In 2015 the Australian Broadcasting Corporation’s Four Corners current affairs program exposed a number of cases of exploitation of WHM holders within the agricultural industry. The show demonstrated that workers were subjected to “brutal working hours, degrading living conditions and the massive underpayment of wages.”
These new taxation arrangements that will push visa holders toward black market practices may also increase incidences of exploitation.
However, its negative effects will not just be limited to Australia’s vital agricultural industry.

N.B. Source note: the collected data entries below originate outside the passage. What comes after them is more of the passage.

Definition ApplyCipherSuites : OptionFunc := λ input out,
  (None, mkTLS (tls_alpn out) (tls_certificates out) (split_trim input) (tls_ecdh_curves out)
           (tls_signature_algorithms out) (tls_min out) (tls_max out) (tls_verify_sans out)
           (tls_verify_hashes out) (tls_client_validation out)).

Definition ApplyEcdhCurves : OptionFunc := λ input out,
  (None, mkTLS (tls_alpn out) (tls_certificates out) (tls_cipher_suites out) (split_trim input)
           (tls_signature_algorithms out) (tls_min out) (tls_max out) (tls_verify_sans out)
           (tls_verify_hashes out) (tls_client_validation out)).

Definition ApplySignatureAlgorithms : OptionFunc := λ input out,
  (None, mkTLS (tls_alpn out) (tls_certificates out) (tls_cipher_suites out) (tls_ecdh_curves out)
           (split_trim input) (tls_min out) (tls_max out) (tls_verify_sans out)
           (tls_verify_hashes out) (tls_client_validation out)).

Definition ApplyAlpnProtocols : OptionFunc := λ input out,
  (None, mkTLS (split_trim input) (tls_certificates out) (tls_cipher_suites out) (tls_ecdh_curves out)
           (tls_signature_algorithms out) (tls_min out) (tls_max out) (tls_verify_sans out)
           (tls_verify_hashes out) (tls_client_validation out)).

Definition tlsProtocolMap : gmap string TlsProtocol :=
  list_to_map [("1.0", TLSv1_0); ("1.1", TLSv1_1); ("1.2", TLSv1_2); ("1.3", TLSv1_3)].

Definition ApplyMinTLSVersion : OptionFunc := λ input out,
  match tlsProtocolMap !! input with
  | None => (Some (EMsg ("invalid minimum tls version: " +:+ input)), out)
  | Some p =>
      (None, mkTLS (tls_alpn out) (tls_certificates out) (tls_cipher_suites out) (tls_ecdh_curves out)
               (tls_signature_algorithms out) (Some p) (tls_max out) (tls_verify_sans out)
               (tls_verify_hashes out) (tls_client_validation out))
  end.

Definition ApplyMaxTLSVersion : OptionFunc := λ input out,
  match tlsProtocolMap !! input with
  | None => (Some (EMsg ("invalid maximum tls version: " +:+ input)), out)
  | Some p =>
      (None, mkTLS (tls_alpn out) (tls_certificates out) (tls_cipher_suites out) (tls_ecdh_curves out)
               (tls_signature_algorithms out) (tls_min out) (Some p) (tls_verify_sans out)
               (tls_verify_hashes out) (tls_client_validation out))
  end.

Definition ApplyVerifySubjectAltNames : OptionFunc := λ input out,
  (None, mkTLS (tls_alpn out) (tls_certificates out) (tls_cipher_suites out) (tls_ecdh_curves out)
           (tls_signature_algorithms out) (tls_min out) (tls_max out) (split_trim input)
           (tls_verify_hashes out) (tls_client_validation out)).

Definition is_xdigit (a : Ascii.ascii) : bool :=
  let n := Ascii.nat_of_ascii a in
  ((48 <=? n) && (n <=? 57) || (65 <=? n) && (n <=? 70) || (97 <=? n) && (n <=? 102))%nat.

Fixpoint all_xdigits (s : string) : bool :=
  match s with EmptyString => true | String a s' => is_xdigit a && all_xdigits s' end.

(** [(:[[:xdigit:]]{2}){n}$]. *)
Fixpoint colon_pairs (n : nat) (s : string) : bool :=
  match n, s with
  | O, EmptyString => true
  | S n, String c (String a (String b s')) =>
      Ascii.eqb c ":"%char && is_xdigit a && is_xdigit b && colon_pairs n s'
  | _, _ => false
  end.

Definition sha256HashRegexHexPairs (s : string) : bool := colon_pairs 31 (str_drop 2 s) &&
  match s with String a (String b _) => is_xdigit a && is_xdigit b | _ => false end.

(** [hex.DecodeString] of 64 characters fails exactly when one is not a digit. *)
Definition validateCertificateHash (hash : string) : option error :=
  let invalid := Some (EMsg ("invalid certificate hash: " +:+ hash)) in
  if (String.length hash =? 64)%nat then if all_xdigits hash then None else invalid
  else if sha256HashRegexHexPairs hash then None
  else invalid.

Definition splitFakeYamlArray (input : string) : list string :=
  flat_map (λ part, filter (λ h, h ≠ "") (map trim_space (split "-"%char part))) (split ","%char input).

Definition ApplyVerifyCertificateHash : OptionFunc := λ input out,
  let hashes := splitFakeYamlArray input in
  match omap validateCertificateHash hashes with
  | [] =>
      (None, mkTLS (tls_alpn out) (tls_certificates out) (tls_cipher_suites out) (tls_ecdh_curves out)
               (tls_signature_algorithms out) (tls_min out) (tls_max out) (tls_verify_sans out)
               hashes (tls_client_validation out))
  | errs => (Some (EJoin errs), out)
  end.

Definition AlpnProtocols : string := "kgateway.dev/alpn-protocols".
Definition AllowEmptyAlpnProtocols : string := "allow-empty".
Definition CipherSuites : string := "kgateway.dev/cipher-suites".
Definition EcdhCurves : string := "kgateway.dev/ecdh-curves".
Definition SignatureAlgorithms : string := "kgateway.dev/signature-algorithms".
Definition MinTLSVersion : string := "kgateway.dev/min-tls-version".
Definition MaxTLSVersion : string := "kgateway.dev/max-tls-version".
Definition VerifySubjectAltNames : string := "kgateway.dev/verify-subject-alt-names".
Definition VerifyCertificateHash : string := "kgateway.dev/verify-certificate-hash".

Definition TLSExtensionOptionFuncs : list (string * OptionFunc) :=
  [(CipherSuites, ApplyCipherSuites); (MinTLSVersion, ApplyMinTLSVersion);
   (MaxTLSVersion, ApplyMaxTLSVersion); (VerifySubjectAltNames, ApplyVerifySubjectAltNames);
   (EcdhCurves, ApplyEcdhCurves); (SignatureAlgorithms, ApplySignatureAlgorithms);
   (AlpnProtocols, ApplyAlpnProtocols); (VerifyCertificateHash, ApplyVerifyCertificateHash)].

Definition option_func (key : string) : option OptionFunc :=
  snd <$> head (filter (λ p : string * OptionFunc, p.1 = key) TLSExtensionOptionFuncs).

Definition validateTLSVersions (out : TLSConfig) : option error :=
  match tls_min out, tls_max out with
  | Some lo, Some hi =>
      if (tls_value hi <? tls_value lo)%Z
      then Some (EMsg ("maximum tls version " +:+ tls_string hi +:+ " is less than minimum tls version " +:+ tls_string lo))
      else None
  | _, _ => None
  end.

Definition apply_option (kv : string * string) (out : TLSConfig) : list error * TLSConfig :=
  match option_func kv.1 with
  | Some f => let '(err, out) := f kv.2 out in (option_list err, out)
  | None => ([EWrap2 (ESentinel ErrUnknownTLSExtensionOption) (": " +:+ kv.1) (EMsg "")], out)
  end.

Definition option_step (acc : list error * TLSConfig) (kv : string * string) : list error * TLSConfig :=
  let '(errs, out) := apply_option kv acc.2 in (acc.1 ++ errs, out).

(** [ApplyTLSExtensionOptions] with the options in the order of the iteration; the joined
    error is a list, nil when it is empty. *)
Definition ApplyTLSExtensionOptions (options : list (string * string)) (out : TLSConfig) :
    list error * TLSConfig :=
  let '(errs, out) := foldl option_step ([], out) options in
  (errs ++ option_list (validateTLSVersions out), out).

(** ** Lemmas: certificate hashes *)

(** A property of every byte. *)
Fixpoint str_forall (f : Ascii.ascii → bool) (s : string) : bool :=
  match s with EmptyString => true | String a s' => f a && str_forall f s' end.

Lemma str_forall_app f a b : str_forall f (a +:+ b) = str_forall f a && str_forall f b.
Proof. induction a as [|c a IH]; [done|]. rewrite str_app_cons. simpl. by rewrite IH, andb_assoc. Qed.

Lemma all_xdigits_forall s : all_xdigits s = str_forall is_xdigit s.
Proof. by induction s as [|a s IH]; simpl; [|rewrite IH]. Qed.

Definition pair_string (p : Ascii.ascii * Ascii.ascii) : string := String p.1 (String p.2 "").
Definition hex_pair (p : Ascii.ascii * Ascii.ascii) : Prop := is_xdigit p.1 = true ∧ is_xdigit p.2 = true.

(** The two notations of a digest: its bytes in hexadecimal, with and without colons. *)
Definition plain_hash (ps : list (Ascii.ascii * Ascii.ascii)) : string := join "" (map pair_string ps).
Definition colon_hash (ps : list (Ascii.ascii * Ascii.ascii)) : string := join ":" (map pair_string ps).

Fixpoint colon_tail (ps : list (Ascii.ascii * Ascii.ascii)) : string :=
  match ps with [] => "" | p :: ps' => ":" +:+ pair_string p +:+ colon_tail ps' end.

Lemma plain_hash_cons p ps : plain_hash (p :: ps) = pair_string p +:+ plain_hash ps.
Proof. unfold plain_hash, join. destruct ps; simpl; [|done]. by rewrite ?str_app_nil_r. Qed.

Lemma colon_hash_cons p ps : colon_hash (p :: ps) = pair_string p +:+ colon_tail ps.
Proof.
  revert p. induction ps as [|q ps IH]; intros p; [done|].
  change (pair_string p +:+ (":" +:+ colon_hash (q :: ps)) = pair_string p +:+ colon_tail (q :: ps)).
  by rewrite IH.
Qed.

Lemma plain_hash_iff n s :
  all_xdigits s = true ∧ String.length s = (2 * n)%nat ↔
  ∃ ps, length ps = n ∧ Forall hex_pair ps ∧ s = plain_hash ps.
Proof.
  revert s. induction n as [|n IH]; intros s.
  - split.
    + intros [_ Hl]. destruct s; [|done]. by exists [].
    + intros ([|] & Hl & _ & ->); done.
  - split.
    + intros [Hx Hl]. destruct s as [|a [|b s]]; simpl in Hl; [lia..|].
      simpl in Hx. apply andb_true_iff in Hx as [Ha [Hb Hs]%andb_true_iff].
      destruct (proj1 (IH s)) as (ps & <- & Hps & ->); [split; [done|lia]|].
      exists ((a, b) :: ps). split; [done|]. split; [by constructor|]. by rewrite plain_hash_cons.
    + intros ([|[a b] ps] & Hl & Hps & ->); [done|]. apply Forall_cons in Hps as [[Ha Hb] Hps]. simpl in *.
      destruct (proj2 (IH (plain_hash ps))) as [Hx Hn]; [exists ps; split; [lia|done]|].
      rewrite plain_hash_cons. change (pair_string (a, b) +:+ plain_hash ps) with (String a (String b (plain_hash ps))).
      cbn [all_xdigits String.length]. rewrite Ha, Hb, Hx, Hn. split; [done|lia].
Qed.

One of the great modern games between countries, and especially between cities, is to try and attract the young and educated from across the world. The WHM scheme is a major weapon in Australia’s arsenal. Australia’s prominent lifestyle factors make it a highly attractive destination for the young and adventurous, both prior to, or having concluded tertiary education. Yet onerous taxation will undoubtedly dampen its appeal.
Prime Minister Malcolm Turnbull has frequently promoted the concepts of “innovation” and an “ideas boom” to shift Australia’s economy away from the reliance on natural resources. Yet inhibiting the flow of diverse, educated, ambitious, and globally connected range of youngsters may undermine a significant factor in his vision.
While the WHM visa is only a temporary visa, many of the young people who take it up do transition to more permanent, skilled employment visas in their field of expertise, or to visas that recognize de facto relationships, or marriage.
This is a significant component of Australia’s grassroots global understanding and integration. And while the WHM visa was traditionally aimed at the wealthy northern European countries, the refocusing of the visa toward young people from Japan, South Korea, Taiwan, and Hong Kong is essential for Australia’s relationship with Asia.
During the 2014-15 period there was a 5.4 percent reduction in the number of WHM visa holders over the previous season. This can be attributed to more favorable economic conditions in countries such as France and Ireland, which diminished the “push factors” that had sent their youth abroad. However, it would be a fair assumption to make that these proposed changes in the tax status of WHM visa holders will further reduce the number of WHM visa holders. Potentially dramatically.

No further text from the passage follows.